Aku cukup berharap sebenarnya untuk masuk di Universitas itu, tetapi saat pengumuman berlangsung aku tidak lolos sangat sedih sekali tentunya melihat teman-temanku yang sudah keterima pada Universitas yang di impikan sedangkan aku belum.
Setelah itu aku memutuskan untuk mengulang saja tahun depan dan mungkin akan mencari kerja untuk 1 tahun tetapi saat aku membicarakannya kepada orang tuaku mereka tidak setuju dan menyuruhku untuk mencoba mengikuti tes mandiri di Universitas Sebelas Maret, kemudian hanya dengan berbekal restu orang tua aku mengikuti tes tersebut dan ternyata benar aku lolos.
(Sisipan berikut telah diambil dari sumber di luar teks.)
Definition getContentType (filePath : string) : string :=
  let ext := Path.extname filePath in
  if String.eqb ext ".html" then "text/html; charset=utf-8"
  else if String.eqb ext ".css" then "text/css; charset=utf-8"
  else if String.eqb ext ".js" then "application/javascript; charset=utf-8"
  else if String.eqb ext ".json" then "application/json; charset=utf-8"
  else if String.eqb ext ".svg" then "image/svg+xml"
  else "application/octet-stream".

Section Static.
Context (dirname : string) (fs : file_system).

(** [path.join(__dirname, 'public')] *)
Definition publicDir : string := Path.join dirname "public".

(** Lines 67-69: the file a request path stands for. *)
Definition resolve (requestPath : string) : string :=
  let relativePath :=
    if String.eqb requestPath "/" then "/index.html" else requestPath in
  let requestedFile := Path.strip_leading_dotdot (Path.normalize relativePath) in
  Path.join publicDir requestedFile.

(** The paths handed to [fs.readFile], and the response written; a read
    error other than [ENOENT] is thrown again. *)
Definition serveStatic (requestPath : string)
    : list string * completion http_response :=
  let filePath := resolve requestPath in
  ([filePath],
   match fs filePath with
   | FileData data => Normal (HttpResponse 200 (getContentType filePath) (FileBody data))
   | ENOENT => Normal (HttpResponse 404 "text/plain" (PlainText "Not found"))
   | ReadError e => Throw e
   end).

End Static.

(** ** Objects as the response carries them *)

(** The own properties of an ordinary object in enumeration order, which
    is the order [JSON.stringify] and [{ ...acc }] follow: array-index
    keys first, ascending, then the other keys in creation order. *)
Section Objects.
Context {A : Type}.

Fixpoint has_key (k : string) (o : list (string * A)) : bool :=
  match o with
  | [] => false
  | (k', _) :: rest => String.eqb k k' || has_key k rest
  end.

Fixpoint update_prop (k : string) (v : A) (o : list (string * A))
    : list (string * A) :=
  match o with
  | [] => []
  | (k', v') :: rest =>
      if String.eqb k k' then (k', v) :: rest
      else (k', v') :: update_prop k v rest
  end.

Fixpoint insert_index (i : N) (k : string) (v : A) (o : list (string * A))
    : list (string * A) :=
  match o with
  | [] => [(k, v)]
  | (k', v') :: rest =>
      match array_index k' with
      | Some j =>
          if (j <? i)%N then (k', v') :: insert_index i k v rest
          else (k, v) :: o
      | None => (k, v) :: o
      end
  end.

(** [{ ...o, [k]: v }]: an existing key keeps its place and takes the
    new value; a new key is created. *)
Definition define_prop (k : string) (v : A) (o : list (string * A))
    : list (string * A) :=
  if has_key k o then update_prop k v o
  else match array_index k with
       | Some i => insert_index i k v o
       | None => (o ++ [(k, v)])%list
       end.

Definition keys (o : list (string * A)) : list string := o.*1.
End Objects.

(** ** [Promise.all] *)

Section PromiseAll.
Context {A : Type}.

(** The promises settle in some order; a fulfilment stores its value at
    the index of its promise, the first rejection rejects the whole. *)
Fixpoint settle_all (order : list nat) (settled : list (completion A))
    (values : list (option A)) : completion (list (option A)) :=
  match order with
  | [] => Normal values
  | i :: later =>
      match settled !! i with
      | Some (Normal a) => settle_all later settled (<[i := Some a]> values)
      | Some (Throw e) => Throw e
      | None => settle_all later settled values
      end
  end.

Fixpoint all_filled (values : list (option A)) : option (list A) :=
  match values with
  | [] => Some []
  | Some a :: rest => cons a <$> all_filled rest
  | None :: _ => None
  end.

(** [await Promise.all(tasks)] under a settlement order: [None] while a
    promise is still pending and none has rejected. *)
Definition promise_all (order : list nat) (settled : list (completion A))
    : option (completion (list A)) :=
  match settle_all order settled (replicate (length settled) None) with
  | Throw e => Some (Throw e)
  | Normal values => Normal <$> all_filled values
  end.
End PromiseAll.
Masalah muncul ketika aku lolos justru aku tidak mau mengambilnya karna sebuah kota Solo sangat jauh dalam pikiranku karena sudah beda provinsi, tetapi dengan dukungan orang tua ku akhirnya aku mengambil keputusan untuk merantau di sebuah kota yang di daerahku menyebutnya Solo adalah kota keraton. Untuk membuktikan pada tetanggaku bahwa perempuan harus mempunyai pendidikan tinggi agar menjadi calon orang tua yang cerdas.
Awalnya aku sangat kesulitan untuk beradaptasi pada kota asing ini untuk mengatur keuangan dan waktu untuk kegiatan. Sangat jauh beda jika dibandingkan pada saat di rumah di mana makanan, waktu sudah di atur oleh orang tua tetapi saat merantau semua harus di kerjakan sendiri dari makanan mencari sendiri, mencuci sendiri, membersihkan kamar sendiri, bahkan ke mana-mana juga sendiri.
Impianku untuk pulang kampung tiap weekend saat kuliah pun tidak terlaksana di mana tidak memungkinkan bagiku dengan jarak rumah 5 jam aku hanya bisa pulang saat liburan semester tiba. Tetapi tidak ada penyesalan bagi ku memilih untuk merantau dan memulai kehidupan di kota ini dengan menjalani hari-hari sebagai anak kost.
Menjadi anak ratau memang menyenangkan, tetapi jangan hanya melihat kebahagiaannya karena pada realita nya lebih banyak kesedihan dan bahkan kesulitan yang dihadapi. Dukungan yang diberikan oleh orang tua merupakan satu hal yang memperkuat dan juga semangat dari teman-teman juga sangat berarti.